Behzad Dabu in "Disgraced" at the Mark Taper Forum.

Photo by Craig Schwartz.

A writer exposes the anger and pain underlying his ethnic community’s post-war American experience through deeply flawed characters and cutting humor—bringing him equal parts adulation for his work and criticism for his portrayal of his people. This is the story of Ayad Akhtar and Disgraced, the most produced play in the country, which is onstage at the Mark Taper Forum through July 17, 2016. But it is also the story of Philip Roth and his first book, 1994’s Goodbye, Columbus, which won a National Book Award and also earned Roth a reputation for being a “self-hating Jew.”

In an interview last year, Akhtar told Newsweek, Roth broke ground for me:

I was reading Roth, [Saul] Bellow, Chaim Potok, watching Woody Allen, watching Seinfeld. Those were the artists who made me understand, Oh, this is how I can write about my community, which is an American community but also an ethnic community. It’s a religious identity, and it’s one that has its own aesthetics and its own humor and textures...Potok was writing about Hasidic Jews in Brooklyn, and I remember reading him as a teenager and thinking, I’m reading about my own people. I know these people. I see them every weekend. They’re Muslims in Milwaukee, but they might as well be Hasidim.

Akhtar also told Newsweek about one of his first public events to support his novel American Dervish:

'In the front row were a line of Pakistani-American mothers,' Akhtar recalls. 'They’re all lined up, looking at me askance, arms crossed. At the very end of the interview, one of them raised her hand and said, "We all drove in from the suburbs. We all read your book for our book club. None of us are going to speak to you except for me. And I just want to tell you that we need to understand what it is we need to do so that our children don’t turn out like you."'

That’s in fact less harsh than some of the responses Roth received to his story "Defender of the Faith," which appeared in The New Yorker before being collected in Goodbye, Columbus. One letter to the magazine accused Roth of having done as much harm as all the organized anti-Semitic organizations have done to make people believe that all Jews are cheats, liars, connivers. Another letter to the Anti-Defamation League asked, What is being done to silence this man? Medieval Jews would have known what to do with him.

In the Center Theatre Group podcast, Disgraced director Kimberly Senior offered her take on such critiques: When you’re exposing the cultural cracks, the inheritance, the mantle that a culture wears, there’s always going to be one person negating it and somebody else trying to make it warm and fuzzy. That’s the nature of exposing these fault lines.

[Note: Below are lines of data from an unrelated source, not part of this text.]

(** * The recursive-descent parser of [src/parser.cpp], embedded in Rocq

    The parser turns the token sequence of the lexer into an [AstNode] tree.
    Every C++ function of the parser has one Rocq function of the same name.
    The token cursor ([int *token_index]) is passed in and handed back with
    the result; the only mutable field of the parse session, the pending
    directive list [pc->directive_list], is threaded through the declaration
    parsers together with the store of the directive lists it points into.
    [ast_error] ends the process: it is the outcome [Exit]. *)

From Stdlib Require Import ZArith Ascii String.
From stdpp Require Import base tactics option list strings.

Local Open Scope string_scope.
Local Open Scope list_scope.
Local Set Warnings "-register-all".

(** ** Tokens *)

(** Modelled from the spec: the token kinds of the lexer ([tokenizer.hpp] is
    not part of the sources at hand). These are the kinds [parser.cpp] names,
    and the end-of-file sentinel of the lexer contract. *)
Inductive TokenId : Type :=
  | TokenIdEof
  | TokenIdSymbol
  | TokenIdKeywordFn
  | TokenIdKeywordReturn
  | TokenIdKeywordMut
  | TokenIdKeywordConst
  | TokenIdKeywordExtern
  | TokenIdKeywordUnreachable
  | TokenIdKeywordPub
  | TokenIdKeywordExport
  | TokenIdKeywordAs
  | TokenIdKeywordUse
  | TokenIdLParen
  | TokenIdRParen
  | TokenIdComma
  | TokenIdStar
  | TokenIdLBrace
  | TokenIdRBrace
  | TokenIdStringLiteral
  | TokenIdSemicolon
  | TokenIdNumberLiteral
  | TokenIdPlus
  | TokenIdColon
  | TokenIdArrow
  | TokenIdDash
  | TokenIdNumberSign
  | TokenIdBoolOr
  | TokenIdBoolAnd
  | TokenIdBinOr
  | TokenIdBinAnd
  | TokenIdBinXor
  | TokenIdCmpEq
  | TokenIdBang
  | TokenIdTilde
  | TokenIdCmpNotEq
  | TokenIdCmpLessThan
  | TokenIdCmpGreaterThan
  | TokenIdCmpLessOrEq
  | TokenIdCmpGreaterOrEq
  | TokenIdBitShiftLeft
  | TokenIdBitShiftRight
  | TokenIdSlash
  | TokenIdPercent.

#[global] Instance TokenId_eq_dec : EqDecision TokenId.
Proof. solve_decision. Defined.

(** Modelled from the spec: a token carries its kind, the byte offsets of its
    lexeme in the source buffer, and its line and column. The offsets index
    the buffer, so they are natural numbers; line and column are C [int]s
    that the parser only copies. *)
Record Token : Type := mkToken {
  id : TokenId;
  start_pos : nat;
  end_pos : nat;
  start_line : Z;
  start_column : Z
}.

(** ** The syntax tree *)

Inductive BinOpType : Type :=
  | BinOpTypeInvalid
  | BinOpTypeBoolOr
  | BinOpTypeBoolAnd
  | BinOpTypeCmpEq
  | BinOpTypeCmpNotEq
  | BinOpTypeCmpLessThan
  | BinOpTypeCmpGreaterThan
  | BinOpTypeCmpLessOrEq
  | BinOpTypeCmpGreaterOrEq
  | BinOpTypeBinOr
  | BinOpTypeBinXor
  | BinOpTypeBinAnd
  | BinOpTypeBitShiftLeft
  | BinOpTypeBitShiftRight
  | BinOpTypeAdd
  | BinOpTypeSub
  | BinOpTypeMult
  | BinOpTypeDiv
  | BinOpTypeMod.

Inductive PrefixOp : Type :=
  | PrefixOpInvalid
  | PrefixOpBoolNot
  | PrefixOpBinNot
  | PrefixOpNegation.

Inductive FnProtoVisibMod : Type :=
  | FnProtoVisibModPrivate
  | FnProtoVisibModPub
  | FnProtoVisibModExport.

#[global] Instance BinOpType_eq_dec : EqDecision BinOpType.
Proof. solve_decision. Defined.
#[global] Instance PrefixOp_eq_dec : EqDecision PrefixOp.
Proof. solve_decision. Defined.

(** [node->line] and [node->column]. *)
Record Pos : Type := mkPos { line : Z; column : Z }.

(** A [ZigList<AstNode *> *]: the address of a directive list in the store. *)
Definition ListPtr : Type := nat.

Akhtar added, If you don’t show characters in all of their humanity and their failings and their rage, then you don’t have characters that are interesting to an audience.

The risk of offending comes with the territory Akhtar’s work treads, which he acknowledged in a 2012 interview with The Islamic Monthly:

Csezlaw Milosz, the great Polish poet, once said that when a writer is born into a family, that family is finished. I think something similar can be said for a community. When a writer is born into a community, there is a sense in which nothing is sacred anymore. Nothing except the process of self-questioning. The writer is a witness. Someone who will speak of what she or he has seen and lived.